ASSIGNMENT:
Please keep to the lines below from the one with "destruct (Z.ltb_spec (t /" through the one with "pose proof (millis_between total0", and restate them word for word, ends included.

SOURCE MATERIAL:
(* ===== verification/Platform.v ===== *)
(** * What the core asks of the system ([common/src/clock.rs], [common/src/net.rs], [tollgate-ffi/src/fds.rs])

    Clocks, the addresses of the network interfaces and the open file limit. What the system calls
    answer is an argument; a duration is a number of nanoseconds. *)
From S2P Require Import Prelude RustStr Collections Net Doh.

(** ** Clocks *)

(** What [clock_gettime] gave: nothing when it failed, else [tv_sec] and [tv_nsec]. *)
Definition Timespec : Type := Z * Z.
Definition NANOS : Z := 1000000000.
(** [u64::try_from] and [u32::try_from] of signed numbers, then [Duration::new]. *)
Definition clock_gettime (ts : option Timespec) : option Z :=
  '(secs, nanos) ← ts;
  if (secs <? 0) || (nanos <? 0) || (U32_MAX <? nanos) then None else Some (secs * NANOS + nanos).
(** [as_secs], and [u64::try_from(as_millis())] saturating. *)
Definition as_secs (duration : Z) : Z := duration / NANOS.
Definition millis (duration : Z) : Z := Z.min (duration / 1000000) U64_MAX.

(** The wall clock as nanoseconds after the epoch, [None] when it is before it. *)
Definition unix_time (wall : option Z) : Z := default 0 wall.
Definition unix_secs (wall : option Z) : Z := as_secs (unix_time wall).
Definition now_secs (continuous : option Timespec) (wall : option Z) : Z :=
  match clock_gettime continuous with Some since => as_secs since | None => unix_secs wall end.
(** [Reading::now]; [elapsed] is the time on [Instant] since its first use here. *)
Definition Reading_now (with_sleep awake : option Timespec) (wall : option Z) (elapsed : Z) : Reading :=
  {| total_ms := millis (default (unix_time wall) (clock_gettime with_sleep));
     awake_ms := millis (default elapsed (clock_gettime awake)) |}.

(** ** Interfaces *)

(** The addresses [getifaddrs] lists: an entry may have none, or one of another family. *)
Inductive SockAddr := Inet (octets : list Z) | Inet6 (octets : list Z) | OtherFamily (family : Z).
Definition group_octets (group : Z) : list Z := [group / 256; group mod 256].
(** [IpAddr::to_canonical]: an IPv4-mapped IPv6 address is its IPv4 address. *)
Definition to_canonical (ip : IpAddr) : IpAddr :=
  match ip with
  | V6 [0; 0; 0; 0; 0; 65535; a; b] => V4 (group_octets a ++ group_octets b)
  | _ => ip
  end.
Definition matches_entry (ip : IpAddr) (entry : option SockAddr) : bool :=
  match entry with
  | None => false
  | Some addr =>
      match ip, addr with
      | V4 v4, Inet octets => bool_decide (octets = v4)
      | V6 v6, Inet6 octets => bool_decide (octets = v6 ≫= group_octets)
      | _, _ => false
      end
  end.
(** The loop: it stops at the first entry that matches. *)
Fixpoint find_entry (ip : IpAddr) (list : list (option SockAddr)) : bool :=
  match list with
  | [] => false
  | entry :: rest => if matches_entry ip entry then true else find_entry ip rest
  end.
(** [None]: the list could not be read. *)
Definition is_local_address (list : option (list (option SockAddr))) (ip : IpAddr) : bool :=
  match list with
  | None => true
  | Some list => find_entry (to_canonical ip) list
  end.

(** ** The open file limit *)

Definition OPEN_FILES : Z := 2048.
Definition raised (soft hard wanted : Z) : option Z :=
  let target := Z.min wanted hard in
  if soft <? target then Some target else None.
(** The limits (soft, hard) after the call: what [getrlimit] read, and whether [setrlimit] succeeded. *)
Definition raise_open_file_limit (limit : Z * Z) (read set : bool) : Z * Z :=
  if negb read then limit
  else match raised limit.1 limit.2 OPEN_FILES with
       | None => limit
       | Some target => if set then (target, limit.2) else limit
       end.

(** ** Facts *)

Lemma millis_between a b : 0 <= a → a <= b → b / 1000000 <= U64_MAX →
  let d := millis b - millis a in (b - a) - 1000000 < d * 1000000 < (b - a) + 1000000.
Proof.
  intros Ha Hab Hm d. unfold d, millis. pose proof (Z.div_le_mono a b 1000000 ltac:(lia) Hab).
  rewrite !Z.min_l by lia. pose proof (Z.div_mod a 1000000 ltac:(lia)). pose proof (Z.div_mod b 1000000 ltac:(lia)).
  pose proof (Z.mod_pos_bound a 1000000 ltac:(lia)). pose proof (Z.mod_pos_bound b 1000000 ltac:(lia)). lia.
Qed.

(** Two readings tell sleep from idle time. When the clocks answered and ran for [passed] and
    [awake] nanoseconds in between, both counting as long as the device was awake, the sleep they show
    is off by less than two milliseconds: a device that stayed awake never looks asleep to a connection
    of the resolver, and one that slept a second and two milliseconds always does. *)
Theorem readings_tell_sleep (total0 awake0 passed awake : Z) (wall0 wall1 : option Z) (elapsed0 elapsed1 : Z) :
  0 <= total0 → 0 <= awake0 → 0 <= awake <= passed → (total0 + passed) / 1000000 <= U64_MAX → (awake0 + awake) / 1000000 <= U64_MAX →
  let at_ t := Some (t / NANOS, t mod NANOS) in
  let earlier := Reading_now (at_ total0) (at_ awake0) wall0 elapsed0 in
  let now := Reading_now (at_ (total0 + passed)) (at_ (awake0 + awake)) wall1 elapsed1 in
  Z.abs (slept_since now earlier * 1000000 - (passed - awake)) < 2 * 1000000 ∧
  Z.abs (awake_since now earlier * 1000000 - awake) < 1000000 ∧
  (passed = awake → slept_since now earlier <= MAX_SLEEP) ∧
  ((MAX_SLEEP + 2) * 1000000 <= passed - awake → MAX_SLEEP < slept_since now earlier).
Proof.
  intros Ht Ha Hp Hmt Hma at_ earlier now.
  assert (∀ t, 0 <= t → clock_gettime (at_ t) = Some t) as Hclock.
  { intros t H0. unfold clock_gettime, at_. cbn [mbind option_bind]. pose proof (Z.mod_pos_bound t NANOS ltac:(unfold NANOS; lia)) as Hb.
    pose proof (Z.div_pos t NANOS H0 ltac:(unfold NANOS; lia)).
    assert (NANOS < U32_MAX) by (unfold NANOS, U32_MAX; lia).
    destruct (Z.ltb_spec (t / NANOS) 0); [lia|]. destruct (Z.ltb_spec (t mod NANOS) 0); [lia|]. destruct (Z.ltb_spec U32_MAX (t mod NANOS)); [lia|].
    cbn [orb]. f_equal. pose proof (Z.div_mod t NANOS ltac:(unfold NANOS; lia)). lia. }
  pose proof (millis_between total0 (total0 + passed) Ht ltac:(lia) Hmt) as H1.
  pose proof (millis_between awake0 (awake0 + awake) Ha ltac:(lia) Hma) as H2.
  unfold now, earlier, slept_since, awake_since, Reading_now. cbn [total_ms awake_ms].
  rewrite !Hclock by lia. cbn [default from_option id]. unfold sat_sub, MAX_SLEEP. cbv zeta in H1, H2.
  assert (∀ a b, 0 <= a → a <= b → millis a <= millis b) as Hmono.
  { intros a b H0 Hab. unfold millis. pose proof (Z.div_le_mono a b 1000000 ltac:(lia) Hab). lia. }
  pose proof (Hmono total0 (total0 + passed) Ht ltac:(lia)). pose proof (Hmono awake0 (awake0 + awake) Ha ltac:(lia)).
  replace (total0 + passed - total0) with passed in H1 by lia. replace (awake0 + awake - awake0) with awake in H2 by lia.
  set (mt := millis (total0 + passed)) in *. set (mt0 := millis total0) in *. set (ma := millis (awake0 + awake)) in *. set (ma0 := millis awake0) in *.
  split_and!; [|lia|lia|lia].
  destruct (Z.le_ge_cases 0 (Z.max 0 (mt - mt0) - Z.max 0 (ma - ma0))); lia.
Qed.

(** An address of an interface, as an entry of the list. *)
Definition entry_ip (entry : SockAddr) : option IpAddr :=
  match entry with
  | Inet octets => Some (V4 octets)
  | Inet6 [a; b; c; d; e; f; g; h; i; j; k; l; m; n; o; p] =>
      Some (V6 [a * 256 + b; c * 256 + d; e * 256 + f; g * 256 + h; i * 256 + j; k * 256 + l; m * 256 + n; o * 256 + p])
  | _ => None
  end.
Definition groups_ok (ip : IpAddr) : Prop :=
  match ip with V4 _ => True | V6 groups => length groups = 8%nat ∧ Forall (λ g, 0 <= g < 65536) groups end.
Definition entry_ok (entry : option SockAddr) : Prop :=
  match entry with Some (Inet6 octets) => length octets = 16%nat ∧ Forall (λ b, 0 <= b < 256) octets | _ => True end.

Lemma join_div a b : 0 <= b < 256 → (a * 256 + b) / 256 = a.
Proof. intros Hb. rewrite Z.div_add_l, Z.div_small by lia. lia. Qed.
Lemma join_mod a b : 0 <= b < 256 → (a * 256 + b) mod 256 = b.
Proof. intros Hb. by rewrite Z.add_comm, Z.mod_add, Z.mod_small by lia. Qed.
Lemma octets_join g : g = (g / 256) * 256 + g mod 256.
Proof. pose proof (Z.div_mod g 256 ltac:(lia)). lia. Qed.

Lemma matches_entry_ip ip entry : groups_ok ip → entry_ok (Some entry) → matches_entry ip (Some entry) = true ↔ entry_ip entry = Some ip.
Proof.
  intros Hip He. destruct ip as [v4|v6], entry as [octets|octets|family]; cbn [matches_entry entry_ip]; try done.
  - rewrite bool_decide_eq_true. split; [by intros ->|by intros [= ->]].
  - split; [done|]. by repeat case_match.
  - destruct Hip as [Hl6 _], He as [Hl He]. rewrite bool_decide_eq_true.
    do 16 (destruct octets as [|? octets]; [done|]). destruct octets; [|done].
    do 8 (destruct v6 as [|? v6]; [done|]). destruct v6; [|done]. clear Hl Hl6.
    repeat match goal with H : Forall _ (_ :: _) |- _ => apply Forall_cons in H as [? ?] end.
    unfold group_octets. cbn [mbind list_bind app]. split.
    + intros [= -> -> -> -> -> -> -> -> -> -> -> -> -> -> -> ->]. by rewrite <-!octets_join.
    + intros [= <- <- <- <- <- <- <- <-].
      by rewrite !join_div, !join_mod by lia.
Qed.
Lemma find_entry_exists ip l : find_entry ip l = true ↔ ∃ entry, Some entry ∈ l ∧ matches_entry ip (Some entry) = true.
Proof.
  induction l as [|[entry|] l IH]; simpl; [by split; [|intros (? & ?%elem_of_nil & _)]| |].
  - destruct (match ip with V4 _ => _ | V6 _ => _ end) eqn:Hm; [split; [|done]; intros _; exists entry; split; [apply list_elem_of_here|done]|].
    rewrite IH. split; intros (e & Hel & He); exists e; (split; [|done]); [by apply list_elem_of_further|].
    apply elem_of_cons in Hel as [[= ->]|?]; [|done]. by rewrite Hm in He.
  - rewrite IH. split; intros (e & Hel & He); exists e; (split; [|done]); [by apply list_elem_of_further|].
    by apply elem_of_cons in Hel as [?|?].
Qed.
Lemma to_canonical_ok ip : groups_ok ip → groups_ok (to_canonical ip).
Proof. intros H. unfold to_canonical. by repeat case_match. Qed.

(** An address counts as the device's own exactly when the list of interfaces cannot be read or has
    it, and an IPv4 address written as IPv6 counts as itself: connections keep running when in doubt. *)
Theorem local_address_exact (list : option (list (option SockAddr))) (ip : IpAddr) : groups_ok ip → Forall entry_ok (default [] list) →
  (is_local_address list ip = true ↔
   list = None ∨ ∃ l entry, list = Some l ∧ Some entry ∈ l ∧ entry_ip entry = Some (to_canonical ip)) ∧
  ∀ a b, 0 <= a < 65536 → 0 <= b < 65536 →
    is_local_address list (V6 [0; 0; 0; 0; 0; 65535; a; b]) = is_local_address list (V4 (group_octets a ++ group_octets b)).
Proof.
  intros Hip Hl. split; [|done]. destruct list as [l|]; simpl; [|by split; [left|]].
  rewrite find_entry_exists. simpl in Hl. rewrite Forall_forall in Hl. split.
  - intros (entry & Hel & Hm). right. exists l, entry. split_and!; [done|done|].
    apply matches_entry_ip in Hm; [done|by apply to_canonical_ok|by apply (Hl (Some entry))].
  - intros [?|(l' & entry & [= <-] & Hel & Hm)]; [done|]. exists entry. split; [done|].
    apply matches_entry_ip; [by apply to_canonical_ok|by apply (Hl (Some entry))|done].
Qed.

(** Raising the open file limit never lowers it, never passes the hard limit, which is kept, and gives
    the engine what it asks for where the system allows that. *)
Theorem open_file_limit_rises (soft hard : Z) (read set : bool) : 0 <= soft <= hard →
  let '(soft', hard') := raise_open_file_limit (soft, hard) read set in
  hard' = hard ∧ soft <= soft' <= hard ∧ (soft' ≠ soft → soft' = Z.min OPEN_FILES hard) ∧
  (read = true → set = true → Z.min OPEN_FILES hard <= soft').
Proof.
  intros Hs. unfold raise_open_file_limit, raised. cbn [fst snd]. destruct read; cbn [negb]; [|split_and!; try done; lia].
  destruct (Z.ltb_spec soft (Z.min OPEN_FILES hard)); [destruct set|]; split_and!; try done; lia.
Qed.

(** ** Examples *)

Lemma readings_tell_sleep_witness : ∃ now earlier, slept_since now earlier <= MAX_SLEEP ∧ awake_ms now = 90010.
Proof.
  pose proof (readings_tell_sleep 5000000 10999999 90000000000 90000000000 None None 0 0) as H.
  eexists _, _. split; [apply H; vm_compute; done || (split; vm_compute; done)|vm_compute; reflexivity].
Defined.
Lemma local_address_exact_witness :
  is_local_address (Some [None; Some (Inet [127; 0; 0; 1])]) (V6 [0; 0; 0; 0; 0; 65535; 32512; 1]) = true.
Proof.
  refine (proj2 (proj1 (local_address_exact (Some [None; Some (Inet [127; 0; 0; 1])]) (V6 [0; 0; 0; 0; 0; 65535; 32512; 1]) _ _)) _).
  - split; [reflexivity|repeat constructor; vm_compute; congruence].
  - repeat constructor.
  - right. exists [None; Some (Inet [127; 0; 0; 1])], (Inet [127; 0; 0; 1]).
    split; [reflexivity|]. split; [apply list_elem_of_further, list_elem_of_here|vm_compute; reflexivity].
Defined.
Lemma open_file_limit_rises_witness : raise_open_file_limit (256, U64_MAX) true true = (2048, U64_MAX).
Proof.
  pose proof (open_file_limit_rises 256 U64_MAX true true ltac:(unfold U64_MAX; lia)) as H. vm_compute. reflexivity.
Defined.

OUTPUT:
    destruct (Z.ltb_spec (t / NANOS) 0); [lia|]. destruct (Z.ltb_spec (t mod NANOS) 0); [lia|]. destruct (Z.ltb_spec U32_MAX (t mod NANOS)); [lia|].
    cbn [orb]. f_equal. pose proof (Z.div_mod t NANOS ltac:(unfold NANOS; lia)). lia. }
  pose proof (millis_between total0 (total0 + passed) Ht ltac:(lia) Hmt) as H1.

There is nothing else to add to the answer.